Lemma contacts_replace_nodup row l :
  NoDup (cr_onion_hash <$> l) -> NoDup (cr_onion_hash <$> contacts_replace row l).
Proof.
  intros Hl. unfold contacts_replace. rewrite fmap_app. apply NoDup_app. split_and!.
  - induction l as [|x l IH]; [done|]. rewrite filter_cons. cbn in Hl.
    apply NoDup_cons in Hl as [Hx Hl]. destruct (decide _); [|by apply IH].
    cbn. apply NoDup_cons. split; [|by apply IH]. intros Hin. apply Hx.
    apply list_elem_of_fmap in Hin as (y & -> & Hy%list_elem_of_filter).
    apply list_elem_of_fmap. exists y. by destruct Hy.
  - intros h Hh Hrow. apply list_elem_of_fmap in Hh as (y & -> & Hy%list_elem_of_filter).
    cbn in Hrow. apply list_elem_of_singleton in Hrow. by destruct Hy as [Hy _].
  - cbn. apply NoDup_singleton.
Qed.

Section HistoryProofs.
Context `{HOS : OS} `{HC : Crypto}.

Lemma wf_keeps {A} (m : St world A) : keeps w_db m -> within wf_rel m.
Proof. intros Hm w Hw. by rewrite Hm. Qed.

Lemma wf_upd f : (forall d, db_wf d -> db_wf (f d)) -> within wf_rel (upd_db f).
Proof. intros Hf w Hw. by apply Hf. Qed.

Lemma keeps_db_sql_ok c : keeps w_db (sql_ok c).
Proof. unfold sql_ok. keep_code. Qed.
#[local] Hint Resolve keeps_db_sql_ok : keeps.

Lemma keeps_db_bind_all n i : keeps w_db (bind_all i n).
Proof. revert i. induction n as [|n IH]; intros i; cbn [bind_all]; keep_code. Qed.
#[local] Hint Resolve keeps_db_bind_all : keeps.

Lemma keeps_db_encrypt p c : keeps w_db (encrypt_payload p c).
Proof. unfold encrypt_payload. keep_code. Qed.
#[local] Hint Resolve keeps_db_encrypt : keeps.

Lemma keeps_db_exec sql : keeps w_db (db_exec_sql sql).
Proof. unfold db_exec_sql. keep_code. Qed.
#[local] Hint Resolve keeps_db_exec : keeps.

Lemma keeps_db_schema l : keeps w_db (db_schema l).
Proof. induction l; cbn [db_schema]; keep_code. Qed.
#[local] Hint Resolve keeps_db_schema : keeps.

——————————

**Exercise prompt**
The whole listing needs copying. Write it out exactly.

**Result of this task**
Lemma contacts_replace_nodup row l :
  NoDup (cr_onion_hash <$> l) -> NoDup (cr_onion_hash <$> contacts_replace row l).
Proof.
  intros Hl. unfold contacts_replace. rewrite fmap_app. apply NoDup_app. split_and!.
  - induction l as [|x l IH]; [done|]. rewrite filter_cons. cbn in Hl.
    apply NoDup_cons in Hl as [Hx Hl]. destruct (decide _); [|by apply IH].
    cbn. apply NoDup_cons. split; [|by apply IH]. intros Hin. apply Hx.
    apply list_elem_of_fmap in Hin as (y & -> & Hy%list_elem_of_filter).
    apply list_elem_of_fmap. exists y. by destruct Hy.
  - intros h Hh Hrow. apply list_elem_of_fmap in Hh as (y & -> & Hy%list_elem_of_filter).
    cbn in Hrow. apply list_elem_of_singleton in Hrow. by destruct Hy as [Hy _].
  - cbn. apply NoDup_singleton.
Qed.

Section HistoryProofs.
Context `{HOS : OS} `{HC : Crypto}.

Lemma wf_keeps {A} (m : St world A) : keeps w_db m -> within wf_rel m.
Proof. intros Hm w Hw. by rewrite Hm. Qed.

Lemma wf_upd f : (forall d, db_wf d -> db_wf (f d)) -> within wf_rel (upd_db f).
Proof. intros Hf w Hw. by apply Hf. Qed.

Lemma keeps_db_sql_ok c : keeps w_db (sql_ok c).
Proof. unfold sql_ok. keep_code. Qed.
#[local] Hint Resolve keeps_db_sql_ok : keeps.

Lemma keeps_db_bind_all n i : keeps w_db (bind_all i n).
Proof. revert i. induction n as [|n IH]; intros i; cbn [bind_all]; keep_code. Qed.
#[local] Hint Resolve keeps_db_bind_all : keeps.

Lemma keeps_db_encrypt p c : keeps w_db (encrypt_payload p c).
Proof. unfold encrypt_payload. keep_code. Qed.
#[local] Hint Resolve keeps_db_encrypt : keeps.

Lemma keeps_db_exec sql : keeps w_db (db_exec_sql sql).
Proof. unfold db_exec_sql. keep_code. Qed.
#[local] Hint Resolve keeps_db_exec : keeps.

Lemma keeps_db_schema l : keeps w_db (db_schema l).
Proof. induction l; cbn [db_schema]; keep_code. Qed.
#[local] Hint Resolve keeps_db_schema : keeps.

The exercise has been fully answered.